La città delle buche che diventano voragini

“Ma mica è ‘na voraggine, è una buca”. Così aveva detto, 15 giorni fa, il dipendente del call center dal ciuffo improbabile e dal polpettone di lardo incollato al basso ventre. Aveva ragione: l’asfalto si era forato, ma poco, e aveva aperto un varco sulla strada, ma piccolo. Roba che si sistema in mezza giornata, come certi pianti del mercoledì mattina. Subito erano arrivati i vigili, non meno di quattro, tutti indaffarati all’inverosimile per deviare il traffico e bloccare la strada, quella strada dritta che porta alla stazione Tiburtina in un battito di ciglia.

“Non ci vorrà molto per sistemarla”, avevo pensato io. Era allora il primo marzo e me ne stavo appollaiata sul muretto di un palazzo, costretta a far passare le ore, stranamente improduttiva, stranamente oziosa. Il fatto è che avevo dimenticato le chiavi dentro casa. E non potevo far altro che maledire me stessa, aspettare la venuta del fabbro, origliare i discorsi degli operatori del call center in piena pausa sigaretta.

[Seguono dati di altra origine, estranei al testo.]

(** Normalising an image reference is canonical: it is idempotent, an untagged
    reference (a colon before the last slash is a registry port, not a tag) becomes
    the one with ":latest" and so compares equal to it, and any other reference,
    tagged or pinned by digest, is only trimmed. *)
Theorem normalize_image_ref_canonical ref :
  normalizeImageRef (normalizeImageRef ref) = normalizeImageRef ref /\
  (if untagged (TrimSpace ref)
   then normalizeImageRef ref = TrimSpace ref +:+ ":latest" /\
        normalizeImageRef (TrimSpace ref +:+ ":latest") = normalizeImageRef ref
   else normalizeImageRef ref = TrimSpace ref).
Proof.
  assert (normalizeImageRef ref = if untagged (TrimSpace ref) then TrimSpace ref +:+ ":latest" else TrimSpace ref) as E.
  { unfold normalizeImageRef, untagged. by destruct (str_empty _), (Contains _ _), (Z.leb _ _). }
  destruct (untagged (TrimSpace ref)) eqn:Eu; rewrite E.
  - split_and!; [by apply normalize_latest|done|by apply normalize_latest].
  - split; [|done]. rewrite <- E at 2. unfold normalizeImageRef at 1. rewrite TrimSpace_idem. done.
Qed.

Section Image.
Context `{GoLib}.

(** ** Collecting the images: [seen] and [images], grown together *)

Definition image_acc : Type := gset string * list string.

Definition appendImageRef (acc : image_acc) (image : string) : image_acc :=
  if str_empty image || bool_decide (image ∈ acc.1) then acc
  else ({[ image ]} ∪ acc.1, acc.2 ++ [image]).

Definition image_keys : list string := ["containers"; "initContainers"].

Definition appendPodSpecImages (acc : image_acc) (podSpec : object) : image_acc :=
  fold_left (fun acc key =>
    fold_left (fun acc container => appendImageRef acc (TrimSpace (stringField container "image")))
      (containersFromSpec podSpec key) acc) image_keys acc.

Definition appendAdmissionObjectImages (acc : image_acc) (obj : object) : image_acc :=
  fold_left appendPodSpecImages (admissionResourcePodSpecs obj) acc.

Definition admissionImagesFromRequest (req : submitAdmissionRequest) : list string :=
  (fold_left (fun acc resource =>
     match admissionResourceRawObject resource with
     | None => acc
     | Some obj => appendAdmissionObjectImages acc obj
     end) (Resources req) (∅, [])).2.

(** ** The rules *)

Definition imageRuleAppliesToProject (data : object) (projectID : string) : bool :=
  let ruleProject := TrimSpace (TextValue data ["project_id"; "projectId"]) in
  String.eqb ruleProject "*" || String.eqb ruleProject (TrimSpace projectID).

Definition imageRuleEnabled (data : object) : bool := default true (as_bool (mget data "enabled")).

Definition imageRuleReferences (data : object) : list string :=
  let ref := TrimSpace (TextValue data ["image_reference"; "imageReference"]) in
  let refs := if str_empty ref then [] else [ref] in
  let repo := TrimSpace (TextValue data ["repository"; "repository_name"; "image_name"]) in
  if str_empty repo then refs
  else
    let tag := TrimSpace (TextValue data ["tag"; "tag_name"]) in
    let composed := if str_empty tag then repo else repo +:+ ":" +:+ tag in
    let registry := TrimSpace (TextValue data ["registry"]) in
    let composed := if str_empty registry then composed else registry +:+ "/" +:+ composed in
    refs ++ [composed].

Definition rule_in_force (projectID : string) (data : object) : bool :=
  imageRuleAppliesToProject data projectID &&
  negb (BoolValue data ["deleted"; "is_deleted"; "isDeleted"]) && imageRuleEnabled data.

Definition allowedImageReferences (rules : list record) (projectID : string) : gset string :=
  fold_left (fun set rule =>
    let data := rec_Data rule in
    if negb (imageRuleAppliesToProject data projectID) then set
    else if BoolValue data ["deleted"; "is_deleted"; "isDeleted"] then set
    else if negb (imageRuleEnabled data) then set
    else fold_left (fun set ref => {[ normalizeImageRef ref ]} ∪ set) (imageRuleReferences data) set) rules ∅.

Context `{admissionReader}.

(** The loop over the images with its early return. *)
Fixpoint check_images (allowed : gset string) (images : list string) : result admissionDeny unit :=
  match images with
  | [] => Ok tt
  | image :: rest =>
      if bool_decide (normalizeImageRef image ∈ allowed) then check_images allowed rest
      else deny StatusForbidden (sprintf "image %q is not on the project allow list" [VString image])
  end.

Definition enforceAdmissionImageAllowList (req : submitAdmissionRequest) : result admissionDeny unit :=
  if negb (EnforceImageAllowList req) then Ok tt
  else
    let images := admissionImagesFromRequest req in
    if (length images =? 0)%nat then Ok tt
    else check_images (allowedImageReferences rd_ListImageAllowRules (ProjectID req)) images.

(** ** Which images are collected *)

(** [image] is the image of a container or init container of a pod spec of one of
    the submitted manifests. *)
Definition pod_image (podSpec : object) (image : string) : Prop :=
  exists key container, key ∈ image_keys /\ container ∈ containersFromSpec podSpec key /\
    image = TrimSpace (stringField container "image").
Definition submitted_image (req : submitAdmissionRequest) (image : string) : Prop :=
  exists resource obj podSpec, resource ∈ Resources req /\ admissionResourceRawObject resource = Some obj /\
    podSpec ∈ admissionResourcePodSpecs obj /\ pod_image podSpec image.

(** The accumulator holds exactly the non-empty texts satisfying [P]. *)
Definition collects (acc : image_acc) (P : string -> Prop) : Prop :=
  (forall i, i ∈ acc.1 <-> i ∈ acc.2) /\ (forall i, i ∈ acc.2 <-> i ≠ "" /\ P i).

Lemma collects_append acc P image :
  collects acc P -> collects (appendImageRef acc image) (fun i => P i \/ i = image).
Proof.
  intros [Hs Hi]. unfold appendImageRef, str_empty.
  destruct (String.eqb_spec image "") as [->|Hne]; cbn [orb].
  - split; [done|]. intros i. rewrite Hi. intuition congruence.
  - case_bool_decide as Hin.
    + split; [done|]. intros i. rewrite Hi. apply Hs, Hi in Hin as [_ Hp]. naive_solver.
    + split; intros i; cbn; rewrite elem_of_app, list_elem_of_singleton; [set_solver|].
      rewrite Hi. naive_solver.
Qed.

Lemma collects_iff acc P Q : (forall i, P i <-> Q i) -> collects acc P -> collects acc Q.
Proof. intros HPQ [Hs Hi]. split; [done|]. intros i. by rewrite Hi, HPQ. Qed.

(** A loop whose body adds [R x] for each element adds the union. *)
Lemma collects_fold {X} (f : image_acc -> X -> image_acc) (R : X -> string -> Prop) l :
  (forall acc P x, collects acc P -> collects (f acc x) (fun i => P i \/ R x i)) ->
  forall acc P, collects acc P -> collects (fold_left f l acc) (fun i => P i \/ exists x, x ∈ l /\ R x i).
Proof.
  intros Hf. induction l as [|x l IH]; intros acc P Hc; cbn.
  - eapply collects_iff; [|exact Hc]. intros i. split; [by left|]. intros [?|(? & ?%not_elem_of_nil & _)]; done.
  - eapply collects_iff; [|apply IH, Hf, Hc]. intros i. cbn. setoid_rewrite elem_of_cons. naive_solver.
Qed.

Al bar di fronte i clienti si guardavano intorno increduli, ma di rinunciare all’immenso piacere del secondo caffè del mattino non ci pensavano nemmeno. Le vecchiette, invece, trascinavano il disappunto insieme ai carrellini della spesa, quelli che quando li uso io mi sento in età da pensione senza aver maturato i contributi. “Com’è possibile”, recitava la loro faccia puntigliosa. E non avevano ancora visto nulla.

Vietato l’accesso alle macchine, autobus trasferiti ad altra destinazione. Lo diceva (e lo dice) una piccola targhetta informativa appesa al palo lungo il marciapiede. Ma almeno 10 persone al giorno passavano (e passano) e chiedevano (e chiedono): “Scusi, che passa l’auto?”.

L’auto, per i romani, è l’autobus. Realtà a cui ci si abitua, come a quell’affannoso “Che, scende alla prossima?” che nessuno è in grado di evitare avvicinandosi alla fermata. Sarà la paura di finire inghiottiti nel motore.

Intanto sto provando a immaginare lo stato psicofisico del proprietario del grande parcheggio della via, un uomo che cerco da mesi per chiedergli di prendersi in carico la mia bella bicicletta e che, tra un’alba e un tramonto, non ho ancora incrociato, nemmeno sfiorato di striscio. Il povero signore vive di auto posteggiate e da 15 giorni non può accoglierle dalla strada principale. Solo da un piccolo sentiero alternativo, una strada privata che diventa pubblica per l’esuberanza e la trasgressione dei cittadini al volante.

Anche i fruttivendoli, del resto, hanno la loro gatta da pelare. Prima i camion carichi di merce scorrevano lisci come olio. Adesso singhiozzano, sussultano, posteggiano in tripla fila per consegnare cavoli romani e broccoletti e poi lanciarsi sulla tangenziale.

Ma dal primo marzo la protagonista assoluta è lei, la buca, protetta a dovere da evidenti nastri arancioni e abbandonata dai vigili concitati. Era piccola piccola, ora è davvero una “voraggine” di enormi dimensioni. E non perché sia cresciuta. Ma perché ha invertito l’ordine di circolazione, abituato i passanti, costretto ad adattarsi tassisti e guidatori.

Non solo. Negli spazi recintati la buca, quasi mostro, quasi essere vivente, quasi cosa viva, ha indotto gli automobilisti a mettere in piedi un abusivissimo parcheggio. Funziona così: le macchine arrivano, si incolonnano con grazia ed eleganza e non se ne vanno per dieci, anche venti ore. Sosta e fermata completamente gratuite, comode e veloci. Il più grande sogno dei romani che si fa improvvisamente realtà.

Ogni tanto arrivano anche i bambini. Nello spiazzo creato dalla rottura del manto hanno preso a giocare a palla, per simulare il piacere di un piccolo paese e quel possesso delle strade che è cosa da piccoli di provincia.

Sì, loro se la spassano e mettono poesia anche tra le bestemmie dei residenti. Ma a voler essere pignoli, noiosi, obiettivi, quella buca era una buca e non una voragine, l’inerzia è una condanna, la strada una metafora.